# SOURCE MATERIAL
(* ===== verification/WorkloadCluster.v ===== *)
(** A cluster in memory with all the kinds of objects that workloads are made of, for the
    examples: the calls on it, which may be told to fail, and the laws they obey. *)
From S2P Require Import Prelude KvStore GoStrings RestApi KubeApi ConfigMap Secret PersistentVolume PodTemplate Workload Deployment.
From S2P Require Import DaemonSet Job Pod StatefulSet Autoscaler.

(** Quantities that are texts; options as the tree of their fields; selectors that are the
    labels they match. *)
#[export] Instance text_quantities : Quantities := {|
  Quantity := string;
  ParseQuantity s := if String.eqb s "" then None else Some s;
  Quantity_String := id
|}.
#[export] Instance AdvancedOptions_tree : Treeable AdvancedOptions.
Proof.
  apply (iso_tree
    (fun o => (o.(ao_ExposedMetric).(em_Path), o.(ao_ExposedMetric).(em_Port), o.(ao_ReloadWhenConfigChange),
               o.(ao_DeletePVsWhenDeleteWorkload), o.(ao_InjectServiceMesh)))
    (fun '(a, b, c, d, e) => mkOptions (mkMetric a b) c d e)).
  by intros [[] ? ? ?].
Defined.
#[export] Instance options_json : Json AdvancedOptions := tree_json _ _.
#[export] Instance workload_text : WorkloadText := {|
  marshal_options o := default "" (marshal o);
  unmarshal_options s := default (mkOptions (mkMetric "" 0) false false false) (unmarshal s);
  config_digest _ _ := "digest"
|}.
#[export] Instance workload_text_laws : WorkloadTextLaws.
Proof.
  intros o. exact (f_equal (default (mkOptions (mkMetric "" 0) false false false)) (tree_json_laws _ _ o _ eq_refl)).
Qed.
#[export] Instance label_selectors : LabelSelectors := {|
  LabelSelector := gmap string string; MatchLabels := id; Selector := gmap string string; LabelSelectorAsSelector := Some
|}.
#[export] Instance label_requirements : LabelRequirements := {|
  requirement_in key values := match values with [v] => Some ({[key := v]} : gmap string string) | _ => None end;
  requirement_equals key value := Some ({[key := value]} : gmap string string)
|}.

#[export] Instance phase_states : PodStates := kp_Phase.

Record FakeCluster := mkFake {
  fk_pvs : gmap (string * string) K8sPV;
  fk_pvcs : gmap (string * string) K8sPVC;
  fk_classes : gmap (string * string) K8sStorageClass;
  fk_configmaps : gmap (string * string) K8sConfigMap;
  fk_secrets : gmap (string * string) K8sSecret;
  fk_deployments : gmap (string * string) K8sDeployment;
  fk_replicasets : gmap (string * string) K8sReplicaSet;
  fk_daemonsets : gmap (string * string) K8sDaemonSet;
  fk_statefulsets : gmap (string * string) K8sStatefulSet;
  fk_jobs : gmap (string * string) K8sJob;
  fk_cronjobs : gmap (string * string) K8sCronJob;
  fk_pods : gmap (string * string) K8sPod;
  fk_revisions : gmap (string * string) ControllerRevision;
  fk_hpas : gmap (string * string) K8sHPA;
  fk_faults : list bool   (* [true] makes a call fail *)
}.
Definition set_pvs x (k : FakeCluster) : FakeCluster :=
  mkFake x k.(fk_pvcs) k.(fk_classes) k.(fk_configmaps) k.(fk_secrets) k.(fk_deployments) k.(fk_replicasets) k.(fk_daemonsets) k.(fk_statefulsets) k.(fk_jobs) k.(fk_cronjobs) k.(fk_pods) k.(fk_revisions) k.(fk_hpas) k.(fk_faults).
Definition set_pvcs x (k : FakeCluster) : FakeCluster :=
  mkFake k.(fk_pvs) x k.(fk_classes) k.(fk_configmaps) k.(fk_secrets) k.(fk_deployments) k.(fk_replicasets) k.(fk_daemonsets) k.(fk_statefulsets) k.(fk_jobs) k.(fk_cronjobs) k.(fk_pods) k.(fk_revisions) k.(fk_hpas) k.(fk_faults).
Definition set_classes x (k : FakeCluster) : FakeCluster :=
  mkFake k.(fk_pvs) k.(fk_pvcs) x k.(fk_configmaps) k.(fk_secrets) k.(fk_deployments) k.(fk_replicasets) k.(fk_daemonsets) k.(fk_statefulsets) k.(fk_jobs) k.(fk_cronjobs) k.(fk_pods) k.(fk_revisions) k.(fk_hpas) k.(fk_faults).
Definition set_configmaps x (k : FakeCluster) : FakeCluster :=
  mkFake k.(fk_pvs) k.(fk_pvcs) k.(fk_classes) x k.(fk_secrets) k.(fk_deployments) k.(fk_replicasets) k.(fk_daemonsets) k.(fk_statefulsets) k.(fk_jobs) k.(fk_cronjobs) k.(fk_pods) k.(fk_revisions) k.(fk_hpas) k.(fk_faults).
Definition set_secrets x (k : FakeCluster) : FakeCluster :=
  mkFake k.(fk_pvs) k.(fk_pvcs) k.(fk_classes) k.(fk_configmaps) x k.(fk_deployments) k.(fk_replicasets) k.(fk_daemonsets) k.(fk_statefulsets) k.(fk_jobs) k.(fk_cronjobs) k.(fk_pods) k.(fk_revisions) k.(fk_hpas) k.(fk_faults).
Definition set_deployments x (k : FakeCluster) : FakeCluster :=
  mkFake k.(fk_pvs) k.(fk_pvcs) k.(fk_classes) k.(fk_configmaps) k.(fk_secrets) x k.(fk_replicasets) k.(fk_daemonsets) k.(fk_statefulsets) k.(fk_jobs) k.(fk_cronjobs) k.(fk_pods) k.(fk_revisions) k.(fk_hpas) k.(fk_faults).
Definition set_replicasets x (k : FakeCluster) : FakeCluster :=
  mkFake k.(fk_pvs) k.(fk_pvcs) k.(fk_classes) k.(fk_configmaps) k.(fk_secrets) k.(fk_deployments) x k.(fk_daemonsets) k.(fk_statefulsets) k.(fk_jobs) k.(fk_cronjobs) k.(fk_pods) k.(fk_revisions) k.(fk_hpas) k.(fk_faults).
Definition set_daemonsets x (k : FakeCluster) : FakeCluster :=
  mkFake k.(fk_pvs) k.(fk_pvcs) k.(fk_classes) k.(fk_configmaps) k.(fk_secrets) k.(fk_deployments) k.(fk_replicasets) x k.(fk_statefulsets) k.(fk_jobs) k.(fk_cronjobs) k.(fk_pods) k.(fk_revisions) k.(fk_hpas) k.(fk_faults).
Definition set_statefulsets x (k : FakeCluster) : FakeCluster :=
  mkFake k.(fk_pvs) k.(fk_pvcs) k.(fk_classes) k.(fk_configmaps) k.(fk_secrets) k.(fk_deployments) k.(fk_replicasets) k.(fk_daemonsets) x k.(fk_jobs) k.(fk_cronjobs) k.(fk_pods) k.(fk_revisions) k.(fk_hpas) k.(fk_faults).
Definition set_jobs x (k : FakeCluster) : FakeCluster :=
  mkFake k.(fk_pvs) k.(fk_pvcs) k.(fk_classes) k.(fk_configmaps) k.(fk_secrets) k.(fk_deployments) k.(fk_replicasets) k.(fk_daemonsets) k.(fk_statefulsets) x k.(fk_cronjobs) k.(fk_pods) k.(fk_revisions) k.(fk_hpas) k.(fk_faults).
Definition set_cronjobs x (k : FakeCluster) : FakeCluster :=
  mkFake k.(fk_pvs) k.(fk_pvcs) k.(fk_classes) k.(fk_configmaps) k.(fk_secrets) k.(fk_deployments) k.(fk_replicasets) k.(fk_daemonsets) k.(fk_statefulsets) k.(fk_jobs) x k.(fk_pods) k.(fk_revisions) k.(fk_hpas) k.(fk_faults).
Definition set_pods x (k : FakeCluster) : FakeCluster :=
  mkFake k.(fk_pvs) k.(fk_pvcs) k.(fk_classes) k.(fk_configmaps) k.(fk_secrets) k.(fk_deployments) k.(fk_replicasets) k.(fk_daemonsets) k.(fk_statefulsets) k.(fk_jobs) k.(fk_cronjobs) x k.(fk_revisions) k.(fk_hpas) k.(fk_faults).
Definition set_revisions x (k : FakeCluster) : FakeCluster :=
  mkFake k.(fk_pvs) k.(fk_pvcs) k.(fk_classes) k.(fk_configmaps) k.(fk_secrets) k.(fk_deployments) k.(fk_replicasets) k.(fk_daemonsets) k.(fk_statefulsets) k.(fk_jobs) k.(fk_cronjobs) k.(fk_pods) x k.(fk_hpas) k.(fk_faults).
Definition set_hpas x (k : FakeCluster) : FakeCluster :=
  mkFake k.(fk_pvs) k.(fk_pvcs) k.(fk_classes) k.(fk_configmaps) k.(fk_secrets) k.(fk_deployments) k.(fk_replicasets) k.(fk_daemonsets) k.(fk_statefulsets) k.(fk_jobs) k.(fk_cronjobs) k.(fk_pods) k.(fk_revisions) x k.(fk_faults).
Definition set_faults x (k : FakeCluster) : FakeCluster :=
  mkFake k.(fk_pvs) k.(fk_pvcs) k.(fk_classes) k.(fk_configmaps) k.(fk_secrets) k.(fk_deployments) k.(fk_replicasets) k.(fk_daemonsets) k.(fk_statefulsets) k.(fk_jobs) k.(fk_cronjobs) k.(fk_pods) k.(fk_revisions) k.(fk_hpas) x.
Definition fk_pop (k : FakeCluster) : bool * FakeCluster := (default false (head k.(fk_faults)), set_faults (tail k.(fk_faults)) k).
Definition empty_cluster : FakeCluster := mkFake ∅ ∅ ∅ ∅ ∅ ∅ ∅ ∅ ∅ ∅ ∅ ∅ ∅ ∅ [].

#[export] Instance fake_pvs : KubeKind FakeCluster K8sPV := fake_kind fk_pvs set_pvs fk_pop.
#[export] Instance fake_pvs_laws : KubeLaws FakeCluster K8sPV.
Proof. by apply fake_laws. Qed.
#[export] Instance fake_pvcs : KubeKind FakeCluster K8sPVC := fake_kind fk_pvcs set_pvcs fk_pop.
#[export] Instance fake_pvcs_laws : KubeLaws FakeCluster K8sPVC.
Proof. by apply fake_laws. Qed.
#[export] Instance fake_classes : KubeKind FakeCluster K8sStorageClass := fake_kind fk_classes set_classes fk_pop.
#[export] Instance fake_classes_laws : KubeLaws FakeCluster K8sStorageClass.
Proof. by apply fake_laws. Qed.
#[export] Instance fake_configmaps : KubeKind FakeCluster K8sConfigMap := fake_kind fk_configmaps set_configmaps fk_pop.
#[export] Instance fake_configmaps_laws : KubeLaws FakeCluster K8sConfigMap.
Proof. by apply fake_laws. Qed.
#[export] Instance fake_secrets : KubeKind FakeCluster K8sSecret := fake_kind fk_secrets set_secrets fk_pop.
#[export] Instance fake_secrets_laws : KubeLaws FakeCluster K8sSecret.
Proof. by apply fake_laws. Qed.
#[export] Instance fake_deployments : KubeKind FakeCluster K8sDeployment := fake_kind fk_deployments set_deployments fk_pop.
#[export] Instance fake_deployments_laws : KubeLaws FakeCluster K8sDeployment.
Proof. by apply fake_laws. Qed.
#[export] Instance fake_replicasets : KubeKind FakeCluster K8sReplicaSet := fake_kind fk_replicasets set_replicasets fk_pop.
#[export] Instance fake_replicasets_laws : KubeLaws FakeCluster K8sReplicaSet.
Proof. by apply fake_laws. Qed.
#[export] Instance fake_daemonsets : KubeKind FakeCluster K8sDaemonSet := fake_kind fk_daemonsets set_daemonsets fk_pop.
#[export] Instance fake_daemonsets_laws : KubeLaws FakeCluster K8sDaemonSet.
Proof. by apply fake_laws. Qed.
#[export] Instance fake_statefulsets : KubeKind FakeCluster K8sStatefulSet := fake_kind fk_statefulsets set_statefulsets fk_pop.
#[export] Instance fake_statefulsets_laws : KubeLaws FakeCluster K8sStatefulSet.
Proof. by apply fake_laws. Qed.
#[export] Instance fake_jobs : KubeKind FakeCluster K8sJob := fake_kind fk_jobs set_jobs fk_pop.
#[export] Instance fake_jobs_laws : KubeLaws FakeCluster K8sJob.
Proof. by apply fake_laws. Qed.
#[export] Instance fake_cronjobs : KubeKind FakeCluster K8sCronJob := fake_kind fk_cronjobs set_cronjobs fk_pop.
#[export] Instance fake_cronjobs_laws : KubeLaws FakeCluster K8sCronJob.
Proof. by apply fake_laws. Qed.
#[export] Instance fake_pods : KubeKind FakeCluster K8sPod := fake_kind fk_pods set_pods fk_pop.
#[export] Instance fake_pods_laws : KubeLaws FakeCluster K8sPod.
Proof. by apply fake_laws. Qed.
#[export] Instance fake_revisions : KubeKind FakeCluster ControllerRevision := fake_kind fk_revisions set_revisions fk_pop.
#[export] Instance fake_revisions_laws : KubeLaws FakeCluster ControllerRevision.
Proof. by apply fake_laws. Qed.
#[export] Instance fake_hpas : KubeKind FakeCluster K8sHPA := fake_kind fk_hpas set_hpas fk_pop.
#[export] Instance fake_hpas_laws : KubeLaws FakeCluster K8sHPA.
Proof. by apply fake_laws. Qed.

(** The calls on one kind leave another kind alone. *)
Ltac fake_frame := unfold same_kind; cbn -[fake_call]; by apply fake_call_frame.
#[export] Hint Extern 1 (KubeFrame FakeCluster _ _) => split; intros; fake_frame : typeclass_instances.
#[export] Hint Extern 1 (KubeDeleteFrame FakeCluster _ _) => intros ???; fake_frame : typeclass_instances.

(** The objects of a namespace whose labels have those of the selector. *)
Definition matches (selector labels : gmap string string) : bool :=
  forallb (fun kv => bool_decide (labels !! kv.1 = Some kv.2)) (map_to_list selector).
Definition fake_select {Obj} `{KubeObject Obj} (get : FakeCluster -> gmap (string * string) Obj)
    (labels : Obj -> gmap string string) (ns : string) (selector : gmap string string) : M FakeCluster kube_error (list Obj) :=
  fun k => (Ok (snd <$> filter (fun ko => kube_key ko.2 = ko.1 /\ fst ko.1 = ns /\ matches selector (labels ko.2) = true)
                  (map_to_list (get k))), k).
Lemma fake_select_ok {Obj} `{KubeObject Obj} get labels ns selector k r k' :
  fake_select (Obj := Obj) get labels ns selector k = (r, k') ->
  k' = k /\ match r with Ok l => forall o, o ∈ l -> get k !! kube_key o = Some o /\ fst (kube_key o) = ns | Err _ => True end.
Proof.
  intros [= <- <-]. split; [done|].
  intros o ([key x] & -> & [(Hkey & Hns & _) Hin%elem_of_map_to_list]%list_elem_of_filter)%list_elem_of_fmap. simpl in *. by subst.
Qed.
#[export] Instance fake_select_replicasets : KubeSelect FakeCluster K8sReplicaSet := fake_select fk_replicasets (fun rs => rs.(kr_Template).(tp_Meta).(om_Labels)).
#[export] Instance fake_select_pods : KubeSelect FakeCluster K8sPod := fake_select fk_pods kp_Labels.
#[export] Instance fake_select_hpas : KubeSelect FakeCluster K8sHPA := fake_select fk_hpas kh_Labels.
#[export] Hint Extern 1 (KubeSelectLaws FakeCluster _) =>
  (intros ????? [-> Hl]%fake_select_ok; split; [done|exact Hl]) : typeclass_instances.
#[export] Hint Extern 1 (KubeSelectFrame FakeCluster _ _) => (intros ???; done) : typeclass_instances.

(** A patch of an object that is there is applied. *)
Definition fake_patch {Obj P : Type} `{KubeKind FakeCluster Obj} (set : gmap (string * string) Obj -> FakeCluster -> FakeCluster)
    (apply : P -> Obj -> Obj) : KubePatch FakeCluster Obj P := {|
  apply_patch := apply;
  kube_patch o p k :=
    match kube_objects k !! kube_key o with
    | Some old =>
        if bool_decide (kube_key old = kube_key o)
        then (Ok tt, set (<[kube_key o := apply p old]> (kube_objects k)) k)
        else (Err KOther, k)
    | None => (Err KNotFound, k)
    end
|}.
#[export] Instance fake_patch_deployments : KubePatch FakeCluster K8sDeployment DeploymentPatch :=
  fake_patch set_deployments apply_deployment_patch.
#[export] Instance fake_patch_deployments_laws : KubePatchLaws FakeCluster K8sDeployment DeploymentPatch.
Proof.
  intros o p k r k' Hp. unfold kube_patch, fake_patch_deployments, fake_patch in Hp.
  destruct (kube_objects k !! kube_key o) as [old|] eqn:Ho; [|by injection Hp as <- <-].
  case_bool_decide as Hkey; injection Hp as <- <-; [|done].
  exists old, (apply_deployment_patch p old). split; [done|]. split; [|done]. rewrite <- Hkey. by destruct p.
Qed.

# INSTRUCTIONS TO FOLLOW
In the listing above, count the lines that contain "matches". Give the number and nothing else.

# RESPONSE BOX
2